The Search for Treatment Options
When standard treatments fail, patients often embark on determined quests for clinical trials. Karen Peterson, diagnosed with stage four triple negative breast cancer, describes her journey as “a long, arduous story. It had a lot to do with self-education, self-advocacy, and being able to make a decision under a really specialized environment.”
Patients frequently report having to navigate the clinical trial landscape with minimal guidance. Karen recalls going to extraordinary lengths: “I went through a lot of wild scenarios, sneaking into labs, talking my way past guards, approaching researchers… Sometimes I’d go to their lab, sometimes if they’re out doing professional work, I’d speak to them, go to the professor at the bar and have a drink with them.”
The Dismissal Experience
Healthcare providers should be aware that patients often feel dismissed when inquiring about clinical trials. Latoya Bolds-Johnson, diagnosed with stage three triple negative breast cancer at 36, shares: “I was dismissed a lot by my oncologist, whom I fired, who did not offer immunotherapy to me… I was sending emails to my oncologist at that time of different NCT studies of trials that I had found on my own, and he was just very dismissive about it.”

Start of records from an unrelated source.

(* ===== verification/Models.v ===== *)
(** * Models: the Mongoose schemas, the database and the replies

    [User.t] and [Post.t] translate models/User.ts and models/Post.ts field
    by field; [Comment.t] and [Reply.t] follow the comment controller's use
    of models/Comment.ts, which the repository does not contain.  A field
    that a document may lack is an [option].  [Post.validate] is what
    [save()] checks against the schema ([required] strings are non-empty,
    [category] is one of the enum values); a failed check throws a
    [ValidationError].

    The database is the record [World]: one [gmap] per collection keyed by
    the document id, the next id [new ObjectId()] returns and the clock
    [new Date()] reads.  A [Response] is the status, the JSON body and the
    cookie operation of a reply. *)

From S2P Require Import Prelude ObjectId Js.
From stdpp Require Import base list gmap strings.
From Stdlib Require Import ZArith.

(** ** Categories (the [enum] of models/Post.ts and middleware/validation.ts) *)

Inductive Category :=
| Kidney | Liver | Heart | Lungs | Diabetes | Cancer | Nutrition | Fitness.

#[export] Instance Category_eq_dec : EqDecision Category.
Proof. solve_decision. Defined.

Definition category_name (c : Category) : string :=
  match c with
  | Kidney => "Kidney" | Liver => "Liver" | Heart => "Heart" | Lungs => "Lungs"
  | Diabetes => "Diabetes" | Cancer => "Cancer" | Nutrition => "Nutrition"
  | Fitness => "Fitness"
  end.

(** The enum in the order the schema lists it. *)
Definition categories : list Category :=
  [Kidney; Liver; Heart; Lungs; Diabetes; Cancer; Nutrition; Fitness].

(** [enum: [...]] / [.isIn([...])]: is the string one of the names? *)
Definition category_of_string (s : string) : option Category :=
  List.find (fun c => bool_decide (category_name c = s)) categories.

(** ** Users (models/User.ts) *)

Module User.
Definition default_imageUrl : string :=
  "https://cdn-icons-png.flaticon.com/512/6596/6596121.png".

Record t := mk {
  username : string;
  email : string;
  password : string;
  imageUrl : string
}.

(** [newUser.password = ...]. *)
Definition set_password (pw : string) (u : t) : t :=
  mk (username u) (email u) pw (imageUrl u).

(** The schema's [required] fields. *)
Definition validate (u : t) : bool :=
  negb (bool_decide (username u = "")) && negb (bool_decide (email u = ""))
  && negb (bool_decide (password u = "")).
End User.

(** A user document as [.select("-password").lean()] returns it. *)
Record PublicUser := mkPublicUser {
  pu_id : oid;
  pu_username : string;
  pu_email : string;
  pu_imageUrl : string
}.

Definition public_user (id : oid) (u : User.t) : PublicUser :=
  mkPublicUser id (User.username u) (User.email u) (User.imageUrl u).

(** ** Posts (models/Post.ts) *)

Module Post.
Record t := mk {
  author : option oid;
  title : string;
  content : string;
  category : string;
  upVotes : Z;
  downVotes : Z;
  upVotedBy : list oid;
  downVotedBy : list oid;
  imageUrl : option string;
  comments : list oid;
  lastUpdated : option Z
}.

(** The two halves of a vote update: [post.upVotes = ..; post.upVotedBy = ..]
    and the same for the down votes. *)
Definition set_up (n : Z) (l : list oid) (p : t) : t :=
  mk (author p) (title p) (content p) (category p) n (downVotes p) l
     (downVotedBy p) (imageUrl p) (comments p) (lastUpdated p).

Definition set_down (n : Z) (l : list oid) (p : t) : t :=
  mk (author p) (title p) (content p) (category p) (upVotes p) n
     (upVotedBy p) l (imageUrl p) (comments p) (lastUpdated p).

(** A Mongoose [required] string is present and not empty. *)
Definition required_string (s : string) : bool := negb (bool_decide (s = "")).

(** The schema checks [save()] runs: [title], [content], [category] and
    [imageUrl] are required, [category] is in the enum. *)
Definition validate (p : t) : bool :=
  required_string (title p) && required_string (content p)
  && bool_decide (is_Some (category_of_string (category p)))
  && match imageUrl p with Some u => required_string u | None => false end.
End Post.

(** ** Comments and replies (models/Comment.ts, as the controller uses it) *)

Module Reply.
Record t := mk {
  id : oid;
  author : oid;
  content : string;
  lastUpdated : Z
}.
End Reply.

Module Comment.
Record t := mk {
  postId : oid;
  author : oid;
  content : string;
  replies : list Reply.t
}.
End Comment.

(** ** The database *)

Record World := mkWorld {
  users : gmap oid User.t;
  posts : gmap oid Post.t;
  comments : gmap oid Comment.t;
  next_oid : oid;
  now : Z
}.

Definition set_posts (ps : gmap oid Post.t) (w : World) : World :=
  mkWorld (users w) ps (comments w) (next_oid w) (now w).

Definition set_users (us : gmap oid User.t) (w : World) : World :=
  mkWorld us (posts w) (comments w) (next_oid w) (now w).

(** ** Replies *)

(** The JSON bodies the controllers send. *)
Inductive Body :=
| BMessage (message : string)
| BPost (id : oid) (p : Post.t)
| BPosts (ps : list (oid * Post.t))
| BUser (u : PublicUser)
| BUsers (us : list PublicUser)
| BComment (id : oid) (c : Comment.t)
| BComments (cs : list (oid * Comment.t))
| BReply (r : Reply.t)
| BReplies (rs : list Reply.t)
| BStatusText
| BNull
| BErrors (errors : list (string * string))
| BText (text : string).

(** What a reply does to the [access_token] cookie. *)
Inductive CookieOp :=
| KeepCookie
| SetCookie (token : Jwt)
| ClearCookie.

Record Response := mkResponse {
  status : Z;
  body : Body;
  cookie : CookieOp
}.

(** [res.status(n).json({ message: m })]. *)
Definition message (n : Z) (m : string) : Response :=
  mkResponse n (BMessage m) KeepCookie.

(** [res.status(n).json(b)]. *)
Definition json (n : Z) (b : Body) : Response := mkResponse n b KeepCookie.

(** The reply of every controller's [catch] block. *)
Definition error500 : Response := message 500 "Something went wrong".

(** Handler code of the program. *)
Abbreviation handler A := (M World Response A).

(** Run a controller: an exception becomes [error500]. *)
Definition run (h : handler Response) (w : World) : World * Response :=
  run_handler error500 h w.

(** ** Store operations *)

(** [Post.findById(id)] on an already cast id. *)
Definition find_post (id : oid) : handler (option Post.t) :=
  fun w => (w, Cont (posts w !! id)).

(** [post.save()]: validate against the schema, then write. *)
Definition save_post (id : oid) (p : Post.t) : handler unit :=
  fun w =>
    if Post.validate p then (set_posts (<[id := p]> (posts w)) w, Cont tt)
    else (w, Raise ValidationError).

(** [new ObjectId()]: the generator's next id, kept to 96 bits. *)
Definition fresh_oid : handler oid :=
  fun w => (mkWorld (users w) (posts w) (comments w) (N.succ (next_oid w)) (now w),
            Cont (N.modulo (next_oid w) oid_bound)).

(** [new Date()] / [Date.now()]. *)
Definition clock : handler Z := fun w => (w, Cont (now w)).

(** [User.findOne({ field: value })]: the first document, in the order of
    the collection, that matches. *)
Definition find_user_by (P : User.t -> bool) : handler (option (oid * User.t)) :=
  fun w => (w, Cont (List.find (fun iu => P iu.2) (map_to_list (users w)))).

(** [newUser.save()] of a new document: the schema's [required] checks,
    then the unique indexes on [_id], [username] and [email] (a clash is
    Mongo's duplicate-key error E11000). *)
Definition save_user (id : oid) (u : User.t) : handler unit :=
  fun w =>
    if negb (User.validate u) then (w, Raise ValidationError)
    else if bool_decide (is_Some (users w !! id)
           \/ map_Exists (fun _ v => User.username v = User.username u
                                     \/ User.email v = User.email u) (users w))
    then (w, Raise DuplicateKey)
    else (set_users (<[id := u]> (users w)) w, Cont tt).

Lemma posts_set_posts (ps : gmap oid Post.t) (w : World) : posts (set_posts ps w) = ps.
Proof. reflexivity. Qed.

#[export] Hint Rewrite posts_set_posts : hosp_rw.

(** Unfold the monad and the store operations of a handler to its
    state-passing form. *)
Ltac unfold_handler :=
  unfold run, run_handler, bind, ret, reply, throw, get, put, or_reply, cast_or_throw,
    find_post, save_post, fresh_oid, clock, find_user_by; simpl.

This dismissal is particularly concerning when it appears to have racial undertones. Tony Lozama, MD, Medical Director at Novartis, recounts an interaction with a physician who assumed an African American woman wouldn’t commit to a study because “they don’t have transportation. They’re probably gonna have to end up watching their grandkids.” When asked if they made the same assumptions about a white patient with the same profile, “the physician had to check themselves.”
Clinical Trials Offer Superior Care Experience
Patients consistently report receiving enhanced care in clinical trials. Ricki Fairley, breast cancer survivor and advocate. emphasizes: “You can’t get better care. There are more people prodding you and picking on you and scanning you. If you just went on chemo today for breast cancer, you probably wouldn’t have a scan for three months. But if you’re in a trial, you’re gonna get scanned every month.”

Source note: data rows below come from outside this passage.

(* ===== verification/Server.v ===== *)
(** * Server: the running application as a state machine

    The server is [Up w] while its process runs, with [w] the database, and
    [Down] once a request has crashed it ([Crashed] of Router.v: a
    [TypeError] outside a controller's [try] under Express 4).  Each request
    is one [server_step]; [reachable_by P] is the set of servers a sequence
    of requests satisfying [P] leads to, and [reachable] allows any
    request.  Two invariants hold in every reachable state:
    [authors_registered] (every post's author is a user of the database;
    no save checks it, createPost's [if (!user)] keeps it), and
    [world_votes_wf] (the vote invariant of Votes.v on every post) over
    the requests of [clean_request].  Each handler is walked with the [wp] rules of Wp.v;
    [with_token_inv] and the other middleware lemmas lift a handler's
    preservation to [serve], and [reachable_by_inv] to sequences.
    The evaluated scenario [register_then_upvote_crashes] is the crash:
    the token a registration sets has no [user], and an upvote with it
    ends the process. *)

From S2P Require Import Prelude ObjectId Js Models Votes Auth Guard Comments Wp Queries Users Validation Router.
From stdpp Require Import base list gmap strings.
From Stdlib Require Import ZArith.

Inductive server :=
| Up (w : World)
| Down.

Section Steps.
Context `{PasswordHasher} `{JwtSecret} `{EmailRules} (frontend_uri : option string).

(** One request: the database it leaves, or the process gone. *)
Definition server_step (rq : Request) (s : server) : server :=
  match s with
  | Down => Down
  | Up w =>
      match serve frontend_uri rq w with
      | (w', Served _) => Up w'
      | (_, Crashed _) => Down
      end
  end.

(** The servers a sequence of requests, each satisfying [P], reaches from
    [Up w0]. *)
Inductive reachable_by (P : Request -> Prop) (w0 : World) : server -> Prop :=
| reach_init : reachable_by P w0 (Up w0)
| reach_step s rq : P rq -> reachable_by P w0 s -> reachable_by P w0 (server_step rq s).

(** Any sequence of requests. *)
Definition reachable (w0 : World) : server -> Prop := reachable_by (fun _ => True) w0.
End Steps.

(** ** Invariants of the database through the middleware *)

Section Middleware.
Context `{PasswordHasher} `{JwtSecret} `{EmailRules} (frontend_uri : option string).
Variable I : World -> Prop.

Lemma handle_inv (h : handler Response) (w : World) :
  preserves I h -> I w -> I (handle h w).1.
Proof.
  intros Hh Hw. pose proof (run_handler_wp error500 h I w (Hh w Hw)) as Hr.
  unfold handle, run in *. by destruct (run_handler error500 h w).
Qed.

Lemma with_token_inv rq k (w : World) :
  (forall d, verifyToken (rq_cookie rq) = Authenticated d -> I (k d w).1) -> I w ->
  I (with_token rq k w).1.
Proof. unfold with_token. destruct (verifyToken _); auto. Qed.

Lemma with_validation_inv cs rq k (w : World) :
  (forall b, I (k b w).1) -> I w -> I (with_validation cs rq k w).1.
Proof. unfold with_validation. by destruct (handleValidationErrors _ _). Qed.

Lemma with_user_id_inv d k (w : World) :
  (forall v, req_user_id d = Some v -> I (k v w).1) -> I w -> I (with_user_id d k w).1.
Proof. unfold with_user_id. destruct (req_user_id d); auto. Qed.

Lemma with_multer_inv rq k (w : World) :
  I (k w).1 -> I w -> I (with_multer rq k w).1.
Proof. unfold with_multer. destruct (rq_file rq); try case_bool_decide; done. Qed.

(** A property every request satisfying [P] keeps holds on every server
    such requests reach. *)
Lemma reachable_by_inv (P : Request -> Prop) (w0 : World) (s : server) :
  (forall rq w, P rq -> I w -> I (serve frontend_uri rq w).1) -> I w0 ->
  reachable_by frontend_uri P w0 s -> match s with Up w => I w | Down => True end.
Proof.
  intros Hstep Hw0 Hr. induction Hr as [|s rq HP Hr IH]; [done|].
  destruct s as [w|]; simpl in *; [|done].
  pose proof (Hstep rq w HP IH) as Hs. by destruct (serve frontend_uri rq w) as [w' []].
Qed.
End Middleware.

Create HintDb authors discriminated.
Create HintDb votes discriminated.

(** Go through a route's middleware down to its controller. *)
Ltac middleware :=
  repeat first
    [ apply with_multer_inv
    | apply with_validation_inv; [intros ?|]
    | apply with_token_inv; [intros ? ?|]
    | apply with_user_id_inv; [intros ? ?|]
    | apply handle_inv ].

(** Walk a handler: every composite handler and helper unfolded, every
    statement stepped with the [wp] rules. *)
Ltac walk_handler :=
  intros ?w ?Hw;
  unfold createReply_body, getSingleUser, getAllUsers, createPost, editPost, deletePost,
    createComment, getCommentsForPost, createReply, getRepliesForComment, getAllPosts,
    getPostById, getAllPostsByUser, upvotePost, downvotePost, registerUser, loginUser,
    logoutUser;
  unfold token_user_id, find_user_js, js_oid, apply_upload, find_post_opt;
  wp_run.

(** ** Posts by registered users *)

(** The post's author, when it has one, is a user of the database. *)
Definition post_authored (w : World) (p : Post.t) : Prop :=
  match Post.author p with
  | Some a => is_Some (users w !! a)
  | None => True
  end.

(** Every stored post is by a registered user. *)
Definition authors_registered (w : World) : Prop :=
  map_Forall (fun _ p => post_authored w p) (posts w).

Lemma authors_set_post (w : World) (i : oid) (p : Post.t) :
  authors_registered w -> post_authored w p ->
  authors_registered (set_posts (<[i := p]> (posts w)) w).
Proof. intros Hw Hp. by apply map_Forall_insert_2. Qed.

Lemma authors_delete (w : World) (i : oid) :
  authors_registered w -> authors_registered (set_posts (delete i (posts w)) w).
Proof. apply map_Forall_delete. Qed.

Lemma authors_counters (w : World) (n : oid) (t : Z) :
  authors_registered w -> authors_registered (mkWorld (users w) (posts w) (comments w) n t).
Proof. done. Qed.

Lemma authors_set_comments (w : World) (cs : gmap oid Comment.t) :
  authors_registered w -> authors_registered (set_comments cs w).
Proof. done. Qed.

(** Users are only ever added, so an author stays registered. *)
Lemma authors_set_users (w : World) (i : oid) (u : User.t) :
  authors_registered w -> authors_registered (set_users (<[i := u]> (users w)) w).
Proof.
  intros Hw j p Hj. specialize (Hw j p Hj). revert Hw. unfold post_authored; simpl.
  destruct (Post.author p) as [a|]; [|done]. intros [v Hv].
  destruct (decide (i = a)) as [->|]; [rewrite lookup_insert_eq|rewrite lookup_insert_ne]; eauto.
Qed.

Lemma authors_lookup (w : World) (i : oid) (p : Post.t) :
  authors_registered w -> posts w !! i = Some p -> post_authored w p.
Proof. intros Hw Hi. exact (Hw i p Hi). Qed.

Lemma post_authored_same (w : World) (p p' : Post.t) :
  post_authored w p -> Post.author p' = Post.author p -> post_authored w p'.
Proof. unfold post_authored. by intros ? ->. Qed.

(** A new post by the user [findById] found. *)
Lemma post_authored_new (w : World) (a : oid) (u : User.t) (p : Post.t) :
  users w !! a = Some u -> Post.author p = Some a -> post_authored w p.
Proof. unfold post_authored. intros ? ->. eauto. Qed.

Lemma upvote_core_author (u : string) (p p' : Post.t) :
  upvote_core u p = Voted p' -> Post.author p' = Post.author p.
Proof. unfold upvote_core. repeat case_match; intros; simplify_eq; done. Qed.

Lemma downvote_core_author (u : string) (p p' : Post.t) :
  downvote_core u p = Voted p' -> Post.author p' = Post.author p.
Proof. unfold downvote_core. repeat case_match; intros; simplify_eq; done. Qed.

#[export] Hint Resolve authors_set_post authors_delete authors_counters authors_set_comments
  authors_set_users authors_lookup post_authored_same post_authored_new
  upvote_core_author downvote_core_author : authors.

Section AuthorHandlers.
Context `{PasswordHasher} `{JwtSecret}.

Lemma registerUser_authors n e pw salt : preserves authors_registered (registerUser n e pw salt).
Proof. walk_handler; eauto with authors. Qed.
Lemma loginUser_authors n pw : preserves authors_registered (loginUser n pw).
Proof. walk_handler; eauto with authors. Qed.
Lemma logoutUser_authors : preserves authors_registered logoutUser.
Proof. walk_handler; eauto with authors. Qed.
Lemma createPost_authors d b up : preserves authors_registered (createPost d b up).
Proof. walk_handler; eauto 6 with authors. Qed.
Lemma getAllPosts_authors srt : preserves authors_registered (getAllPosts srt).
Proof. walk_handler; eauto with authors. Qed.
Lemma getPostById_authors id : preserves authors_registered (getPostById id).
Proof. walk_handler; eauto with authors. Qed.
Lemma getAllPostsByUser_authors id : preserves authors_registered (getAllPostsByUser id).
Proof. walk_handler; eauto with authors. Qed.
Lemma upvotePost_authors pid u : preserves authors_registered (upvotePost pid u).
Proof. walk_handler; eauto 6 with authors. Qed.
Lemma downvotePost_authors pid u : preserves authors_registered (downvotePost pid u).
Proof. walk_handler; eauto 6 with authors. Qed.
Lemma editPost_authors pid b v up : preserves authors_registered (editPost pid b v up).
Proof. walk_handler; eauto 6 with authors. Qed.
Lemma deletePost_authors id d : preserves authors_registered (deletePost id d).
Proof. walk_handler; eauto with authors. Qed.
Lemma createComment_authors pid c d : preserves authors_registered (createComment pid c d).
Proof. walk_handler; eauto 6 with authors. Qed.
Lemma getCommentsForPost_authors pid : preserves authors_registered (getCommentsForPost pid).
Proof. walk_handler; eauto with authors. Qed.
Lemma createReply_body_authors cid c d : preserves authors_registered (createReply_body cid c d).
Proof. walk_handler; eauto with authors. Qed.
Lemma getRepliesForComment_authors cid : preserves authors_registered (getRepliesForComment cid).
Proof. walk_handler; eauto with authors. Qed.
Lemma getAllUsers_authors : preserves authors_registered getAllUsers.
Proof. walk_handler; eauto with authors. Qed.
Lemma getSingleUser_authors d : preserves authors_registered (getSingleUser d).
Proof. walk_handler; eauto with authors. Qed.
End AuthorHandlers.

#[export] Hint Resolve registerUser_authors loginUser_authors logoutUser_authors
  createPost_authors getAllPosts_authors getPostById_authors getAllPostsByUser_authors
  upvotePost_authors downvotePost_authors editPost_authors deletePost_authors
  createComment_authors getCommentsForPost_authors createReply_body_authors
  getRepliesForComment_authors getAllUsers_authors getSingleUser_authors : authors.

Lemma serve_authors `{PasswordHasher} `{JwtSecret} `{EmailRules} fu rq (w : World) :
  authors_registered w -> authors_registered (serve fu rq w).1.
Proof.
  intros Hw. unfold serve. destruct (negb _); [done|].
  destruct (find_route _ _ _) as [[e ps]|]; [|done].
  destruct e; simpl; middleware; eauto with authors.
Qed.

Bolds-Johnson describes it as receiving “the VIP treatment,” noting that trial participants typically receive “whatever is the latest and greatest medication that’s available for your disease” plus additional monitoring and attention.
Access to Expertise
A significant but often overlooked benefit is direct access to leading specialists. Peterson points out: “How many times are you gonna have a top-rated researcher who’s maybe one of best in the world? How many times are you gonna be able to have twenty, twenty-five minutes, an hour, an hour forty-five with this person?”
Beyond Personal Benefit
Many patients view trial participation through a broader lens than personal survival. Bolds-Johnson describes her participation as “building my own medical trust fund for my children… if we can get one step closer to formulating a cure or developing the latest treatment methods for triple negative breast cancer, then that may help my children along the way.”
Clinical Trial Phase Preferences
Providers should be aware that some patients specifically seek early-phase trials. Peterson explains her preference for phase one: “Phase one, you are guaranteed the drug. By the time you get to phase three, they’re offering you the standard of care versus the experimental drug. But in phase one, you’re guaranteed to get the drug.”

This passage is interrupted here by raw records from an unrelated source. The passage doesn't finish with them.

(** * The C3 compiler backend of Meson (mesonbuild/compilers/c3.py)

    A shallow embedding of [C3Compiler] and of the table
    [c3_optimization_args], together with the parts of Python's
    [posixpath] and [subprocess] modules the backend calls.

    Python [str] values are modelled as [string]; a Python [dict] as a
    [gmap]; a Python [list] that is mutated in place as an entry of an
    object store indexed by object identity. [os.path] is taken to be
    [posixpath], the separator being '/'. A text whose characters
    [str.strip()] inspects is a sequence of Unicode code points. *)

From Stdlib Require Import Ascii String ZArith Lia.
From stdpp Require Import base option list strings gmap fin_maps.

Local Open Scope Z_scope.
Local Open Scope nat_scope.

(** ** Python values shared by the whole development *)

(** The exceptions this module raises, directly or through a failed
    dictionary subscript. *)
Inductive exception : Type :=
  | KeyError (key : string)
  | EnvironmentException (msg : string).

(** Outcome of a call: a returned value or a raised exception. *)
Inductive result (A : Type) : Type :=
  | Ok (a : A)
  | Raise (e : exception).
Arguments Ok {A} a.
Arguments Raise {A} e.

(** ** String primitives of Python used by the backend *)

Module PyStr.

Definition sep : ascii := "/"%char.

(** [s[:n]]: the first [n] characters, or all of [s] when it is shorter. *)
Fixpoint slice_to (n : nat) (s : string) : string :=
  match n, s with
  | S n', String c s' => String c (slice_to n' s')
  | _, _ => ""
  end.

(** [s[n:]]: what remains after the first [n] characters. *)
Fixpoint slice_from (n : nat) (s : string) : string :=
  match n, s with
  | S n', String _ s' => slice_from n' s'
  | _, _ => s
  end.

(** [s.startswith(p)]. *)
Definition startswith (p s : string) : bool := String.prefix p s.

(** [s.endswith('/')]. *)
Fixpoint endswith_sep (s : string) : bool :=
  match s with
  | "" => false
  | String c "" => Ascii.eqb c sep
  | String _ s' => endswith_sep s'
  end.

(** [s.split('/')]: never empty; the empty string splits to [['']]. *)
Fixpoint split_sep (s : string) : list string :=
  match s with
  | "" => [""]
  | String c s' =>
      if Ascii.eqb c sep then "" :: split_sep s'
      else match split_sep s' with
           | w :: ws => String c w :: ws
           | [] => [String c ""]
           end
  end.

(** ['/'.join(comps)]. *)
Definition join_sep (comps : list string) : string := String.concat "/" comps.

(** The character [sep] does not occur in [s]. *)
Fixpoint sep_free (s : string) : bool :=
  match s with
  | "" => true
  | String c s' => negb (Ascii.eqb c sep) && sep_free s'
  end.

End PyStr.

(** ** [posixpath.join] and [posixpath.normpath] (what [os.path] is on POSIX) *)

Module posixpath.
Import PyStr.

(** One round of the loop of [join(a, *p)]: [path] is the path built so
    far, [b] the next component:
    [if b.startswith(sep) or not path: path = b]
    [elif path.endswith(sep): path += b]
    [else: path += sep + b]. *)
Definition join_step (path b : string) : string :=
  if startswith "/" b || String.eqb path "" then b
  else if endswith_sep path then path +:+ b
  else path +:+ "/" +:+ b.

Definition join (a : string) (p : list string) : string :=
  foldl join_step a p.

(** [initial_slashes] of [normpath]: 0, 1, or 2 (exactly two leading
    slashes are kept, three or more count as one). *)
Definition initial_slashes (path : string) : nat :=
  if startswith "/" path then
    if startswith "//" path && negb (startswith "///" path) then 2 else 1
  else 0.

(** [new_comps[-1] == '..'] guarded by [new_comps] being non-empty. *)
Definition last_is_dotdot (new_comps : list string) : bool :=
  match last new_comps with
  | Some c => String.eqb c ".."
  | None => false
  end.

Definition is_nil (new_comps : list string) : bool :=
  match new_comps with [] => true | _ => false end.

(** Body of [for comp in comps] in [normpath]:
    [if comp in ('', '.'): continue]
    [if (comp != '..' or (not initial_slashes and not new_comps) or
         (new_comps and new_comps[-1] == '..')): new_comps.append(comp)]
    [elif new_comps: new_comps.pop()].
    [append] is [++ [comp]], [pop] is [removelast]. *)
Definition normpath_step (slashes : nat) (new_comps : list string)
    (comp : string) : list string :=
  if String.eqb comp "" || String.eqb comp "." then new_comps
  else if negb (String.eqb comp "..")
          || (Nat.eqb slashes 0 && is_nil new_comps)
          || (negb (is_nil new_comps) && last_is_dotdot new_comps)
  then new_comps ++ [comp]
  else if negb (is_nil new_comps) then removelast new_comps
  else new_comps.

(** ['/' * n]. *)
Fixpoint seps (n : nat) : string :=
  match n with
  | 0 => ""
  | S n' => String sep (seps n')
  end.

(** [normpath(path)]: the empty path is '.'; otherwise the components
    between separators are run through the loop above, joined again and
    put behind the leading separators; [return path or dot]. *)
Definition normpath (path : string) : string :=
  if String.eqb path "" then "."
  else
    let slashes := initial_slashes path in
    let comps := split_sep path in
    let new_comps := foldl (normpath_step slashes) [] comps in
    let path := join_sep new_comps in
    let path := if Nat.eqb slashes 0 then path else seps slashes +:+ path in
    if String.eqb path "" then "." else path.

End posixpath.

(** ** The flag table *)

(** [c3_optimization_args], a module-level [dict] (c3.py, lines 23-34). *)
Definition c3_optimization_items : list (string * list string) :=
  [ ("plain", []);
    ("0", ["-O0"]);
    ("g", ["-Og"]);
    ("1", ["-O1"]);
    ("2", ["-O2"]);
    ("3", ["-O3"]);
    ("s", ["-Os"]);
    ("4", ["-O4"]);
    ("5", ["-O5"]);
    ("z", ["-Oz"]) ].

Definition c3_optimization_args : gmap string (list string) :=
  list_to_map c3_optimization_items.

(** [d[k]] on a [dict]: the value, or [KeyError(k)]. *)
Definition dict_subscript {V : Type} (d : gmap string V) (k : string) : result V :=
  match d !! k with
  | Some v => Ok v
  | None => Raise (KeyError k)
  end.

(** The closed set of optimization levels of the build system. *)
Definition optimization_levels : list string :=
  ["plain"; "0"; "g"; "1"; "2"; "3"; "s"; "4"; "5"; "z"].

(** ** The object store

    [compute_parameters_with_absolute_paths] assigns to the elements of
    the list it is handed, so lists live in a store and are passed by
    identity. *)

Definition loc : Type := nat.
Abbreviation store := (gmap nat (list string)).

(** [len(r)]; zero for an identity that names no list. *)
Definition list_len (r : loc) (σ : store) : nat :=
  match σ !! r with
  | Some l => length l
  | None => 0
  end.

(** [r[idx]] for an index in range. *)
Definition getitem (r : loc) (idx : nat) (σ : store) : option string :=
  σ !! r ≫= fun l => l !! idx.

(** [r[idx] = v] for an index in range: the object [r] itself changes. *)
Definition setitem (r : loc) (idx : nat) (v : string) (σ : store) : store :=
  alter (fun l => <[idx := v]> l) r σ.

(** ** Child processes ([subprocess]) and the file system

    [sanity_check] is a straight-line program over three kinds of calls to
    the operating system; it is embedded as a tree of those calls, and the
    operating system as the [world] that answers them. *)

(** Where a child's stdout and stderr go: the [stdout=]/[stderr=]
    arguments of [subprocess.Popen]. [Inherit] is the default [None]. *)
Inductive stdio : Type := Inherit | Pipe | DevNull.

Inductive prog (A : Type) : Type :=
  | Ret (a : A)
  | Throw (e : exception)
  | WriteFile (path content : string) (k : prog A)
  | PopenWait (argv : list string) (cwd : string) (out : stdio) (k : Z → prog A)
  | Call (program : string) (out : stdio) (k : Z → prog A).
Arguments Ret {A} a.
Arguments Throw {A} e.
Arguments WriteFile {A} path content k.
Arguments PopenWait {A} argv cwd out k.
Arguments Call {A} program out k.

Fixpoint bind {A B : Type} (f : A → prog B) (m : prog A) : prog B :=
  match m with
  | Ret a => f a
  | Throw e => Throw e
  | WriteFile p c k => WriteFile p c (bind f k)
  | PopenWait argv cwd out k => PopenWait argv cwd out (fun rc => bind f (k rc))
  | Call p out k => Call p out (fun rc => bind f (k rc))
  end.

#[global] Instance prog_ret : MRet prog := fun A a => Ret a.
#[global] Instance prog_bind : MBind prog := fun A B f m => bind f m.

(** [with open(path, 'w') as f: f.write(content)]. *)
Definition write_file (path content : string) : prog unit :=
  WriteFile path content (Ret tt).

(** [pc = subprocess.Popen(argv, cwd=cwd); pc.wait(); pc.returncode]:
    no [stdout=]/[stderr=] is given, so the child inherits both. *)
Definition popen_wait (argv : list string) (cwd : string) : prog Z :=
  PopenWait argv cwd Inherit Ret.

(** [subprocess.call(program)]: likewise without redirection. *)
Definition subprocess_call (program : string) : prog Z :=
  Call program Inherit Ret.

(** What a finished child leaves behind. *)
Record child : Type := Child {
  returncode : Z;
  output : string   (* what it wrote to its stdout and stderr *)
}.

(** The operating system as seen by [sanity_check]. *)
Record world : Type := World {
  spawn : list string → string → child;   (* argv, cwd *)
  execute : string → child                (* program *)
}.

(** What the program did, in order. *)
Inductive event : Type :=
  | Wrote (path content : string)
  | Spawned (argv : list string) (cwd : string)
  | Executed (program : string).

Record run : Type := Run {
  trace : list event;        (* calls made, oldest first *)
  console : string;          (* what reached the parent's own stdout/stderr *)
  captured : string;         (* what was collected through pipes *)
  outcome : result unit
}.

(** A child's output reaches the console when inherited, a pipe when
    piped, and nothing when sent to the null device. *)
Definition to_console (out : stdio) (c : child) : string :=
  match out with Inherit => output c | _ => "" end.
Definition to_pipe (out : stdio) (c : child) : string :=
  match out with Pipe => output c | _ => "" end.

Definition emit (e : event) (con cap : string) (r : run) : run :=
  Run (e :: trace r) (con +:+ console r) (cap +:+ captured r) (outcome r).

Recommendations for Providers
Healthcare providers can better support patients by:
- Proactively discussing clinical trials as treatment options rather than last resorts
- Examining potential biases in whom they offer clinical trials to
- Explaining the phases and processes in simple terms
- Connecting patients with advocacy groups and former trial participants
As Fairley emphasizes, “We need to understand this whole understanding of science well before somebody needs something.” By normalizing clinical trial conversations during routine care, providers can help ensure that when patients face serious diagnoses, they’re already familiar with clinical trials as a potential option.
Understanding the patient perspective helps providers recognize that for many participants, clinical trials represent hope, access to expertise, and the best available science—not experimentation or risk.